→ **What this task involves**
Only the stretch of the listing below that runs from the line with "Fixpoint port_number_loop (n" through the line with "let! lo := ptrlen_to_port_number tail in" is to be printed, exactly and with both ends.

→ **Provided records**
Start of Block

(* ===== verification/CertExpr.v ===== *)
(** * Certificate expressions (putty utils/cert-expr.c)

    The boolean expressions that say for which hosts and ports a certification
    authority is trusted: lexer, parser, evaluation, and the builder that makes an
    expression out of a list of wildcards.

    The text of the expression is a block of memory [mem]; tokens and nodes refer
    to it by [ptrlen]s.  Nodes, the arrays of their children and error messages
    are values (so freeing them is not modelled), and their allocation succeeds. *)

From Stdlib Require Import String.
From S2P Require Import Prelude Bufchain Marshal Strbuf Wildcard Ptrlen.
Local Open Scope cmodel_scope.
Local Open Scope Z_scope.

(** ** Tokens *)

Inductive Token :=
| TOK_LPAR | TOK_RPAR
| TOK_AND | TOK_OR | TOK_NOT
| TOK_ATOM
| TOK_END | TOK_ERROR.

#[export] Instance Token_eq_dec : EqDecision Token.
Proof. solve_decision. Defined.

Definition is_space (c : Z) : bool :=
  (c =? 32) || (c =? 10) || (c =? 13) || (c =? 9) || (c =? 12) || (c =? 11).

(** [( ) & | !] *)
Definition is_operator_char (c : Z) : bool :=
  (c =? 40) || (c =? 41) || (c =? 38) || (c =? 124) || (c =? 33).

(** Letters, digits and [. - _ * ? [ ] / :] *)
Definition is_atom_char (c : Z) : bool :=
  ((65 <=? c) && (c <=? 90)) || ((97 <=? c) && (c <=? 122)) || ((48 <=? c) && (c <=? 57)) ||
  (c =? 46) || (c =? 45) || (c =? 95) || (c =? 42) || (c =? 63) ||
  (c =? 91) || (c =? 93) || (c =? 47) || (c =? 58).

Definition operators : list (list Z * Token) :=
  [([40], TOK_LPAR); ([41], TOK_RPAR); ([38; 38], TOK_AND); ([124; 124], TOK_OR); ([33], TOK_NOT)].

(** ** Nodes *)

Inductive ExprNode :=
| OP_AND (text : ptrlen) (subexprs : list ExprNode)
| OP_OR (text : ptrlen) (subexprs : list ExprNode)
| OP_NOT (text : ptrlen) (subexpr : ExprNode)
| OP_HOSTNAME_WC (text : ptrlen) (wc : list Z)
| OP_PORT_RANGE (text : ptrlen) (lo hi : Z).

Definition en_text (en : ExprNode) : ptrlen :=
  match en with
  | OP_AND text _ | OP_OR text _ | OP_NOT text _ | OP_HOSTNAME_WC text _
  | OP_PORT_RANGE text _ _ => text
  end.

(** [en->text = text] *)
Definition set_text (en : ExprNode) (text : ptrlen) : ExprNode :=
  match en with
  | OP_AND _ l => OP_AND text l
  | OP_OR _ l => OP_OR text l
  | OP_NOT _ e => OP_NOT text e
  | OP_HOSTNAME_WC _ wc => OP_HOSTNAME_WC text wc
  | OP_PORT_RANGE _ lo hi => OP_PORT_RANGE text lo hi
  end.

(** [exprnode_new(tok == TOK_AND ? OP_AND : OP_OR, text)] with its children *)
Definition exprnode_nary (operator : Token) (text : ptrlen) (subexprs : list ExprNode) : ExprNode :=
  if decide (operator = TOK_AND) then OP_AND text subexprs else OP_OR text subexprs.

Record ParserState := PState {
  ps_currtext : ptrlen;
  ps_tok : Token;
  ps_toktext : ptrlen;
  ps_err : option (string * ptrlen)   (** [err] and [errloc] *)
}.

(** The first error stays. *)
Definition error (ps : ParserState) (errtext : string) (errloc : ptrlen) : ParserState :=
  match ps_err ps with
  | None => PState (ps_currtext ps) (ps_tok ps) (ps_toktext ps) (Some (errtext, errloc))
  | Some _ => ps
  end.

Definition port_prefix : list Z := [112; 111; 114; 116; 58].
Definition DIGITS : list Z := [48; 49; 50; 51; 52; 53; 54; 55; 56; 57; 0].

Definition unsigned (x : Z) : Z := x mod 2 ^ 32.

Section text.
  Variable mem : list Z.

(** ** Lexing *)

Fixpoint match_operator (ops : list (list Z * Token)) (p e : nat) : res (option (nat * Token)) :=
  match ops with
  | [] => Ok None
  | (text, type) :: ops =>
      if bool_decide (length text <= e - p)%nat then
        let! b := read_mem mem p (length text) in
        if bool_decide (text = b) then Ok (Some (p + length text, type)%nat)
        else match_operator ops p e
      else match_operator ops p e
  end.

(** The type, the token, the rest of the text and the error message. *)
Definition lex (text : ptrlen) : res (Token * ptrlen * ptrlen * option string) :=
  let e := ptrlen_end text in
  let! p := skip_while mem is_space (e - pl_ptr text) (pl_ptr text) in
  let start := p in
  let out p type err :=
    Ok (type, make_ptrlen start (p - start), make_ptrlen p (e - p), err) in
  if bool_decide (e <= p)%nat then out p TOK_END None
  else
    let! c := read_char mem p in
    if is_operator_char c then
      let! m := match_operator operators p e in
      match m with
      | Some (p, type) => out p type None
      | None => out (p + 1)%nat TOK_ERROR (Some "unrecognised boolean operator"%string)
      end
    else if is_atom_char c then
      let! p := skip_while mem is_atom_char (e - (p + 1)) (p + 1) in
      out p TOK_ATOM None
    else out (p + 1)%nat TOK_ERROR (Some "unexpected character in expression"%string).

Definition advance (ps : ParserState) : res ParserState :=
  let! r := lex (ps_currtext ps) in
  let '(tok, toktext, currtext, err) := r in
  let ps := PState currtext tok toktext (ps_err ps) in
  if decide (tok = TOK_ERROR) then
    match err with
    | Some err => Ok (error ps err toktext)
    | None => Crash UndefinedBehaviour
    end
  else Ok ps.

(** ** Atoms *)

Fixpoint port_number_loop (n p : nat) (val : Z) : res Z :=
  match n with
  | O => Ok val
  | S n =>
      let! c := read_char mem p in
      c_assert ((48 <=? c) && (c <=? 57)) (
        let val := unsigned (10 * val + (c - 48)) in
        let val := if 65536 <=? val then 65536 else val in
        port_number_loop n (S p) val)
  end.

Definition ptrlen_to_port_number (input : ptrlen) : res Z :=
  port_number_loop (pl_len input) (pl_ptr input) 0.

Definition atom_is_hostname_wc (toktext : ptrlen) : res bool :=
  let! b := ptrlen_contains mem toktext [58; 47] in Ok (negb b).

(** [tail.len > 0 && ptrlen_contains_only(tail, DIGITS)] *)
Definition all_digits (tail : ptrlen) : res bool :=
  if bool_decide (0 < pl_len tail)%nat then ptrlen_contains_only mem tail DIGITS else Ok false.

(** The results of reading what is behind [port:]: the range, or the error to report
    and where. *)
Definition port_unable (toktext : ptrlen) : res (string * ptrlen + Z * Z) :=
  Ok (inl ("unable to parse port number specification"%string, toktext)).

Definition port_too_large (pl : ptrlen) : res (string * ptrlen + Z * Z) :=
  Ok (inl ("port number too large"%string, pl)).

(** A range, with the minus sign at [minus]. *)
Definition parse_port_range (toktext tail : ptrlen) (minus : nat) : res (string * ptrlen + Z * Z) :=
  let! pl_lo := make_ptrlen_startend (pl_ptr tail) minus in
  let! pl_hi := make_ptrlen_startend (minus + 1) (ptrlen_end tail) in
  let! ok_lo := all_digits pl_lo in
  let! ok_hi := if ok_lo : bool then all_digits pl_hi else Ok false in
  if ok_hi : bool then
    let! lo := ptrlen_to_port_number pl_lo in
    if 65536 <=? lo then port_too_large pl_lo
    else
      let! hi := ptrlen_to_port_number pl_hi in
      if 65536 <=? hi then port_too_large pl_hi
      else if hi <? lo then
        let! loc := make_ptrlen_startend (pl_ptr pl_lo) (ptrlen_end pl_hi) in
        Ok (inl ("port number range is backwards"%string, loc))
      else Ok (inr (lo, hi))
  else port_unable toktext.

Definition parse_port (toktext tail : ptrlen) : res (string * ptrlen + Z * Z) :=
  let! single := all_digits tail in
  if single : bool then
    let! lo := ptrlen_to_port_number tail in
    if 65536 <=? lo then port_too_large tail else Ok (inr (lo, lo))
  else
    let! b := read_mem mem (pl_ptr tail) (pl_len tail) in
    match memchr b 45 with
    | None => port_unable toktext
    | Some off => parse_port_range toktext tail (pl_ptr tail + off)
    end.

(** ** The parser *)

Definition expected (ps : ParserState) : res (ParserState * option ExprNode) :=
  Ok (error ps "expected a predicate or a parenthesised subexpression"%string (ps_toktext ps), None).

Fixpoint parse_atom (fuel : nat) (ps : ParserState) : res (ParserState * option ExprNode) :=
  match fuel with
  | O => Crash OutOfFuel
  | S fuel =>
      match ps_tok ps with
      | TOK_LPAR =>
          let openpar := ps_toktext ps in
          let! ps := advance ps in
          let! r := parse_expr fuel ps in
          let '(ps, subexpr) := r in
          match subexpr with
          | None => Ok (ps, None)
          | Some subexpr =>
              if decide (ps_tok ps <> TOK_RPAR) then
                Ok (error ps "expected ')' after parenthesised subexpression"%string
                      (en_text subexpr), None)
              else
                let closepar := ps_toktext ps in
                let! ps := advance ps in
                let! text := make_ptrlen_startend (pl_ptr openpar) (ptrlen_end closepar) in
                Ok (ps, Some (set_text subexpr text))
          end
      | TOK_NOT =>
          let notloc := ps_toktext ps in
          let! ps := advance ps in
          let! r := parse_atom fuel ps in
          let '(ps, subexpr) := r in
          match subexpr with
          | None => Ok (ps, None)
          | Some subexpr =>
              let! text := make_ptrlen_startend (pl_ptr notloc) (ptrlen_end (en_text subexpr)) in
              Ok (ps, Some (OP_NOT text subexpr))
          end
      | TOK_ATOM =>
          let! host := atom_is_hostname_wc (ps_toktext ps) in
          if host : bool then
            let! wc := mkstr mem (ps_toktext ps) in
            let en := OP_HOSTNAME_WC (ps_toktext ps) wc in
            let! ps := advance ps in
            Ok (ps, Some en)
          else
            let! port := ptrlen_startswith mem (ps_toktext ps) port_prefix in
            match port with
            | Some tail =>
                let! r := parse_port (ps_toktext ps) tail in
                match r with
                | inl (msg, loc) => Ok (error ps msg loc, None)
                | inr (lo, hi) =>
                    let en := OP_PORT_RANGE (ps_toktext ps) lo hi in
                    let! ps := advance ps in
                    Ok (ps, Some en)
                end
            | None => expected ps
            end
      | _ => expected ps
      end
  end
with parse_expr (fuel : nat) (ps : ParserState) : res (ParserState * option ExprNode) :=
  match fuel with
  | O => Crash OutOfFuel
  | S fuel =>
      let! r := parse_atom fuel ps in
      let '(ps, subexpr) := r in
      match subexpr with
      | None => Ok (ps, None)
      | Some subexpr =>
          if decide (ps_tok ps <> TOK_AND /\ ps_tok ps <> TOK_OR) then Ok (ps, Some subexpr)
          else parse_expr_loop fuel (ps_tok ps) (en_text subexpr) [subexpr] ps
      end
  end
(** [while (true)], with the node as its text and its children so far. *)
with parse_expr_loop (fuel : nat) (operator : Token) (text : ptrlen) (subexprs : list ExprNode)
    (ps : ParserState) : res (ParserState * option ExprNode) :=
  match fuel with
  | O => Crash OutOfFuel
  | S fuel =>
      let! ps := advance ps in
      let! r := parse_atom fuel ps in
      let '(ps, subexpr) := r in
      match subexpr with
      | None => Ok (ps, None)
      | Some subexpr =>
          let subexprs := subexprs ++ [subexpr] in
          let! text := make_ptrlen_startend (pl_ptr text) (ptrlen_end (en_text subexpr)) in
          if decide (ps_tok ps <> TOK_AND /\ ps_tok ps <> TOK_OR) then
            Ok (ps, Some (exprnode_nary operator text subexprs))
          else if decide (ps_tok ps <> operator) then
            Ok (error ps "expected parentheses to disambiguate && and || on either side of expression"%string
                  (en_text subexpr), None)
          else parse_expr_loop fuel operator text subexprs ps
      end
  end.

(** Every call is made at least one token after the third one above it. *)
Definition parse_fuel (expr : ptrlen) : nat := (3 * pl_len expr + 6)%nat.

(** The expression, or [*error_msg] and [*error_loc].  The first [advance] sets
    the fields that the code leaves uninitialised. *)
Definition parse (expr : ptrlen) : res (option (string * ptrlen) + ExprNode) :=
  let! ps := advance (PState expr TOK_END expr None) in
  let! r := parse_expr (parse_fuel expr) ps in
  let '(ps, en) := r in
  match en with
  | Some en =>
      if decide (ps_tok ps <> TOK_END) then
        let! loc := make_ptrlen_startend (pl_ptr (ps_toktext ps)) (ptrlen_end expr) in
        Ok (inl (ps_err (error ps "unexpected text at end of expression"%string loc)))
      else Ok (inr en)
  | None => Ok (inl (ps_err ps))
  end.

End text.

(** ** Evaluation *)

(** [wc_match] returns an [int], the function a [bool]. *)
Fixpoint eval (en : ExprNode) (hostname : list Z) (port : Z) : res bool :=
  match en with
  | OP_AND _ subexprs =>
      (fix all_loop l :=
         match l with
         | [] => Ok true
         | e :: l =>
             let! b := eval e hostname port in
             if negb b then Ok false else all_loop l
         end) subexprs
  | OP_OR _ subexprs =>
      (fix any_loop l :=
         match l with
         | [] => Ok false
         | e :: l =>
             let! b := eval e hostname port in
             if b : bool then Ok true else any_loop l
         end) subexprs
  | OP_NOT _ e => let! b := eval e hostname port in Ok (negb b)
  | OP_HOSTNAME_WC _ wc =>
      let! w := asciz_chars wc in
      let! v := wc_match w hostname in
      Ok (negb (v =? 0))
  | OP_PORT_RANGE _ lo hi => Ok ((lo <=? port) && (port <=? hi))
  end.

(** The expression is a C string in memory, the host name its characters. *)
Definition cert_expr_match_str (expression hostname : list Z) (port : Z) : res bool :=
  let! pl := ptrlen_from_asciz expression in
  let! r := parse expression pl in
  match r with
  | inl _ => Ok false
  | inr en => eval en hostname port
  end.

(** [None] where the function returns true. *)
Definition cert_expr_valid (expression : list Z) : res (option (option (string * ptrlen))) :=
  let! pl := ptrlen_from_asciz expression in
  let! r := parse expression pl in
  match r with
  | inl err => Ok (Some err)
  | inr _ => Ok None
  end.

(** ** Building an expression *)

Record CertExprBuilder := Builder { eb_wcs : list (list Z) }.

Definition cert_expr_builder_new : CertExprBuilder := Builder [].

Definition cert_expr_builder_add (eb : CertExprBuilder) (wildcard : list Z) : res CertExprBuilder :=
  let! orig := ptrlen_from_asciz wildcard in
  let! r := lex wildcard orig in
  let '(tok, toktext, _, _) := r in
  if decide (tok = TOK_ATOM /\ toktext = orig) then
    let! host := atom_is_hostname_wc wildcard toktext in
    if host : bool then
      let! wc := mkstr wildcard orig in
      Ok (Builder (eb_wcs eb ++ [wc]))
    else Ok eb
  else Ok eb.

(** [" || "] *)
Definition or_literal : list Z := [32; 124; 124; 32].

Fixpoint expression_loop (first : bool) (wcs : list (list Z)) (sb : strbuf) : res strbuf :=
  match wcs with
  | [] => Ok sb
  | wc :: wcs =>
      let! sb := if first then Ok sb else BinarySink_put_datapl sb or_literal in
      let! w := asciz_chars wc in
      let! sb := BinarySink_put_datapl sb w in
      expression_loop false wcs sb
  end.

Definition cert_expr_expression (eb : CertExprBuilder) : res (list Z) :=
  let! sb := strbuf_new in
  let! sb := expression_loop true (eb_wcs eb) sb in
  strbuf_to_str sb.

End of Block

→ **Finished exercise**
Fixpoint port_number_loop (n p : nat) (val : Z) : res Z :=
  match n with
  | O => Ok val
  | S n =>
      let! c := read_char mem p in
      c_assert ((48 <=? c) && (c <=? 57)) (
        let val := unsigned (10 * val + (c - 48)) in
        let val := if 65536 <=? val then 65536 else val in
        port_number_loop n (S p) val)
  end.

Definition ptrlen_to_port_number (input : ptrlen) : res Z :=
  port_number_loop (pl_len input) (pl_ptr input) 0.

Definition atom_is_hostname_wc (toktext : ptrlen) : res bool :=
  let! b := ptrlen_contains mem toktext [58; 47] in Ok (negb b).

(** [tail.len > 0 && ptrlen_contains_only(tail, DIGITS)] *)
Definition all_digits (tail : ptrlen) : res bool :=
  if bool_decide (0 < pl_len tail)%nat then ptrlen_contains_only mem tail DIGITS else Ok false.

(** The results of reading what is behind [port:]: the range, or the error to report
    and where. *)
Definition port_unable (toktext : ptrlen) : res (string * ptrlen + Z * Z) :=
  Ok (inl ("unable to parse port number specification"%string, toktext)).

Definition port_too_large (pl : ptrlen) : res (string * ptrlen + Z * Z) :=
  Ok (inl ("port number too large"%string, pl)).

(** A range, with the minus sign at [minus]. *)
Definition parse_port_range (toktext tail : ptrlen) (minus : nat) : res (string * ptrlen + Z * Z) :=
  let! pl_lo := make_ptrlen_startend (pl_ptr tail) minus in
  let! pl_hi := make_ptrlen_startend (minus + 1) (ptrlen_end tail) in
  let! ok_lo := all_digits pl_lo in
  let! ok_hi := if ok_lo : bool then all_digits pl_hi else Ok false in
  if ok_hi : bool then
    let! lo := ptrlen_to_port_number pl_lo in
    if 65536 <=? lo then port_too_large pl_lo
    else
      let! hi := ptrlen_to_port_number pl_hi in
      if 65536 <=? hi then port_too_large pl_hi
      else if hi <? lo then
        let! loc := make_ptrlen_startend (pl_ptr pl_lo) (ptrlen_end pl_hi) in
        Ok (inl ("port number range is backwards"%string, loc))
      else Ok (inr (lo, hi))
  else port_unable toktext.

Definition parse_port (toktext tail : ptrlen) : res (string * ptrlen + Z * Z) :=
  let! single := all_digits tail in
  if single : bool then
    let! lo := ptrlen_to_port_number tail in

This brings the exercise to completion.